Directions for this task: Select all lines in the records that include "Hret".
++++ Supplied records
(** [m'] is [m] with only worker [t] moved on. *)
Definition idled (cap : nat) (lag : bool) (t : nat) (w : Worker) (m m' : Mesh CC CR)
    (Q Q' : nat * nat → list Command) : Prop :=
  Q' = Q ∧ n m' = n m ∧ sent m' = sent m ∧ applied m' = applied m ∧
  phase1_done m' = phase1_done m ∧
  workers m' = <[t := set_pc w (idle_next m (pc w))]> (workers m) ∧
  (lag = false → idle cap Q m t (pc w)).

(** The same for the work left. *)
Ltac solve_owed := unfold owed; solve_counts.

Lemma work_left_update k m m' Q Q' t w w' :
  workers m !! t = Some w → workers m' = <[t := w']> (workers m) →
  (work_left k m' Q' + owed (pc w) + 2 * queued k Q
   = work_left k m Q + owed (pc w') + 2 * queued k Q')%nat.
Proof.
  intros Ht Ew. unfold work_left, total. rewrite Ew.
  pose proof (sum_insert (λ w, owed (pc w)) _ _ _ w' Ht). simpl in *. lia.
Qed.

(** A step that only moves the program counter. *)
Lemma inv_idle k cap work m Q t w m' lag :
  Inv k cap work m Q → workers m !! t = Some w →
  n m' = n m → mask m' = mask m → sent m' = sent m → applied m' = applied m →
  phase1_done m' = phase1_done m →
  workers m' = <[t := set_pc w (idle_next m (pc w))]> (workers m) →
  (∀ i j, (i < k)%nat → (j < k)%nat → ∃ c, cmd m' !! (i, j) = Some c ∧ ch_rep c cap (Q (i, j))) →
  (∀ i j, (i < k)%nat → (j < k)%nat → ∃ c cp, reply m' !! (i, j) = Some c ∧ ch_rep c cp []) →
  pc_ok (mask m) t (idle_next m (pc w)) → uncounted (pc w) = 0%nat →
  ret_of (idle_next m (pc w)) = ret_of (pc w) ∨ (∃ b x, pc w = WLoadApplied b x) →
  (lag = false → idle cap Q m t (pc w)) →
  Inv k cap work m' Q ∧ idled cap lag t w m m' Q Q.
Proof.
  intros HI Ht En Em Es Ea Ep Ew Hc Hr Hpc Hun Hret Hid. split; [|done].
  assert (Hun' : uncounted (idle_next m (pc w)) = 0%nat).
  { destruct (pc w) as [| | | | | |? [[]|]| | | |]; try done; simpl; by destruct (_ <? _)%nat. }
  assert (Hrs : hand (idle_next m (pc w)) = hand (pc w) ∧ unstarted (idle_next m (pc w)) = unstarted (pc w) ∧
    phase1 (idle_next m (pc w)) = phase1 (pc w)).
  { unfold hand, unstarted, phase1. destruct Hret as [-> |(b & x & ->)]; [done|]. simpl.
    by destruct (b && _). }
  destruct Hrs as (Eh & Eu & Eph).
  eapply (inv_quiet k cap work m Q t w); try done; simpl; rewrite ?Eh, ?Eu, ?Eph, ?Hun, ?Hun'; try done; try lia.
  intros Hl. unfold load_ok in *. rewrite En, Es, Ea, Ep.
  destruct (pc w) as [| | | | | |src [r|]| |[]|[]|] eqn:Hw; simpl in *; try done.
  - by destruct (src <? n m)%nat.
  - destruct (src <? n m)%nat; simpl; [done|]. by destruct r.
  - by destruct (src <? n m)%nat.
  - by destruct (Z.eqb_spec (phase1_done m) (Z.of_nat (n m))).
  - destruct Hl as [? ->]. destruct (Z.eqb_spec (sent m) (applied m)); by simpl.
Qed.
(** [collect_replies] takes a reply: its token is waiting. *)
Lemma inv_pop_reply src progressed c rep q g :
  spc_of wk = SCollect src progressed c → src < sn s → QR (src, w) = rep :: q →
  net_rep (sn s) capr g (<[(src, w) := q]> QR) →
  ∃ r loc', client_waiters wk !! token rep = Some r ∧
    SInv capc capr
      (set_sworker (set_sreply s g) w
         (mkSWorker (SFulfil FValue r (r_val rep) (KCollect src c)) (sshard wk)
            (delete (token rep) (client_waiters wk)) (next_token wk)))
      loc' QI QC (<[(src, w) := q]> QR).
Proof.
  intros Hpc Hsrc HQ Hg. pose proof (v_rq _ _ _ _ _ _ _ HI src w) as [Hnd Hq]. rewrite HQ in Hnd, Hq.
  apply NoDup_cons in Hnd as [Hnc Hnd].
  destruct (Hq rep) as (r & Hl & Hlog); [apply list_elem_of_here|].
  pose proof (v_w _ _ _ _ _ _ _ HI w wk Hw) as Hok. pose proof (v_hist _ _ _ _ _ _ _ HI) as Hh.
  assert (Hwait : client_waiters wk !! token rep = Some r) by (apply (w_wait _ _ _ _ _ Hok); by rewrite Hl).
  exists r, (<[r := LFul w]> loc). split; [done|]. set (s1 := set_sreply s g).
  assert (Hs1 : same s s1) by done. assert (He : ext s s1) by (by apply ext_same).
  apply (inv_build capc capr s s1 loc _ QI QI QC QC QR _ w wk); try done.
  - apply HI.
  - apply HI.
  - intros r' v f. by rewrite Hpc.
  - destruct Hok as [H1 H2 H3 H4 H5 H6 H7 H8]. rewrite Hpc in *. split; simpl in *; try done.
    + intros op r' Hin. destruct (H2 op r' Hin) as (Hl' & Hrest). split; [|done].
      apply ins_keep; [congruence|done].
    + intros o c' Hc. destruct (H3 o c' Hc) as (key & tok & r' & ? & ? & Hl' & ?).
      exists key, tok, r'. split_and!; try done. apply ins_keep; [congruence|done].
    + intros from rep' Hc. destruct (H4 from rep' Hc) as (? & r' & Hl' & ?). split; [done|].
      exists r'. split; [|done]. apply ins_keep; [congruence|done].
    + intros st r' v [= <- <- <-]. split; [|split; [|done]].
      * destruct Hlog as [op Hop]. destruct (h_op _ _ Hh r op (r_val rep) Hop) as (x & Hx & _). eauto.
      * intros _. by rewrite fn_lookup_insert.
    + intros tok r'. destruct (decide (r' = r)) as [->|Hne].
      * rewrite fn_lookup_insert, lookup_delete_Some. simpl. split; [|done].
        intros [Hne Ht]. apply H6 in Ht. rewrite Hl in Ht. simpl in Ht. congruence.
      * rewrite fn_lookup_insert_ne by done. rewrite lookup_delete_Some, <- H6. split; [naive_solver|].
        intros Ht. split; [|done]. intros <-. congruence.
    + intros tok r' [_ Ht]%lookup_delete_Some. by eapply H7.
  - intros u Hu. split; [|done]. apply apart_insert; rewrite Hl; simpl; [done|]. naive_solver.
  - intros i j. apply (cmd_frame s s1 loc); [apply HI|done|].
    intros r' t Hr'. rewrite Hr'. apply ins_keep; [congruence|done].
  - intros i j. destruct (decide ((i, j) = (src, w))) as [[= -> ->]|Hne].
    + rewrite fn_lookup_insert. split; [done|]. intros rep' Hin.
      destruct (Hq rep') as (r' & Hl' & Hlog'); [by apply list_elem_of_further|].
      exists r'. split; [|done]. rewrite fn_lookup_insert_ne; [done|]. intros Heq. subst r'.
      rewrite Hl in Hl'. injection Hl' as Htok.
      destruct rep as [t1 v1], rep' as [t2 v2]; simpl in *. subst t2.
      by rewrite (logged_inj s loc r v2 v1) in Hin.
    + rewrite fn_lookup_insert_ne by done. apply (rep_frame s s1 loc); [apply HI|done|].
      intros r' t Hr'. rewrite Hr'. apply ins_keep; [congruence|done].
  - apply (hist_frame s s1 loc); try done; intros r';
      destruct (decide (r' = r)) as [->|Hne]; rewrite ?fn_lookup_insert, ?fn_lookup_insert_ne by done;
      rewrite ?Hl; done.
  - by apply shard_same.
Qed.
(* ===== verification/ServiceSpec.v ===== *)
(** * ServiceSpec: what the request service promises

    Linearizability of [put], [get] and [get_round_robin] over one map, the
    wake-up of waiting clients, and what happens to requests that are under
    way when a worker leaves at shutdown. *)

From stdpp Require Import functions.
From S2P Require Import Prelude Treiber Spsc Channel Ingress Mesh MeshInv Service ServiceInv.
Local Open Scope nat_scope.
Local Open Scope zkv_scope.

Section spec.
Context {CC CR IB : Type} `{!Channel Command CC, !Channel Reply CR, !Inbox ClientReq IB}.
Context `{!ChannelLaws Command CC, !ChannelLaws Reply CR, !InboxLaws ClientReq IB}.
Implicit Types (s : Service CC CR IB).

(** ** Waking up *)

(** The client's own steps, with no spurious wake-up. *)
Fixpoint client_alone (n c : nat) s : option (res (Service CC CR IB)) :=
  match n with
  | O => Some (Ok s)
  | S n =>
    match step (LClient c [] false) s with
    | Some (Ok s') => client_alone n c s'
    | o => o
    end
  end.

Lemma client_goto s c cl p tok r q :
  clients s !! c = Some cl → reqs s !! r = Some q →
  clients (set_client s c (mkClient p tok)) !! c = Some (mkClient p tok) ∧
  reqs (set_client s c (mkClient p tok)) !! r = Some q.
Proof. intros Hc Hq. split; [|done]. simpl. apply list_lookup_insert_eq. by eapply lookup_lt_Some. Qed.

Lemma take_returns s c cl r q :
  clients s !! c = Some cl → cpc_of cl = CTake r → reqs s !! r = Some q →
  ∃ s', step (LClient c [] false) s = Some (Ok s') ∧
    clients s' !! c = Some (mkClient CIdle (park_token cl)) ∧
    r_ret <$> reqs s' !! r = Some (Some (value q, length (hist s))).
Proof.
  intros Hc Hpc Hq. simpl. rewrite Hc. unfold client_step. rewrite Hpc, Hq. simpl.
  eexists. split; [reflexivity|]. simpl.
  rewrite !list_lookup_insert_eq by (by eapply lookup_lt_Some). done.
Qed.

Lemma check_returns s c cl r q :
  clients s !! c = Some cl → cpc_of cl = CCheck r → reqs s !! r = Some q → done q = true →
  ∃ s' cl', client_alone 2 c s = Some (Ok s') ∧ clients s' !! c = Some cl' ∧ cpc_of cl' = CIdle ∧
    r_ret <$> reqs s' !! r = Some (Some (value q, length (hist s))).
Proof.
  intros Hc Hpc Hq Hd.
  assert (H1 : step (LClient c [] false) s = Some (Ok (set_client s c (mkClient (CTake r) (park_token cl))))).
  { simpl. rewrite Hc. unfold client_step. rewrite Hpc, Hq. simpl. by rewrite Hd. }
  destruct (client_goto s c cl (CTake r) (park_token cl) r q Hc Hq) as [Hc1 Hq1].
  destruct (take_returns _ c _ r q Hc1 eq_refl Hq1) as (s' & H2 & Hc' & Hr').
  exists s'. eexists. cbn [client_alone]. rewrite H1, H2. split; [done|]. split; [done|]. done.
Qed.

(** ** Commands for a worker that has left *)

(** A pop of queue [(i, j)] would deliver something. *)
Definition cmd_ready s (i j : nat) : Prop :=
  ∃ c g, net_pop false (i, j) (scmd s) = Ok (Some c, g).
++++++++
Task output:
  intros HI Ht En Em Es Ea Ep Ew Hc Hr Hpc Hun Hret Hid. split; [|done].
  { unfold hand, unstarted, phase1. destruct Hret as [-> |(b & x & ->)]; [done|]. simpl.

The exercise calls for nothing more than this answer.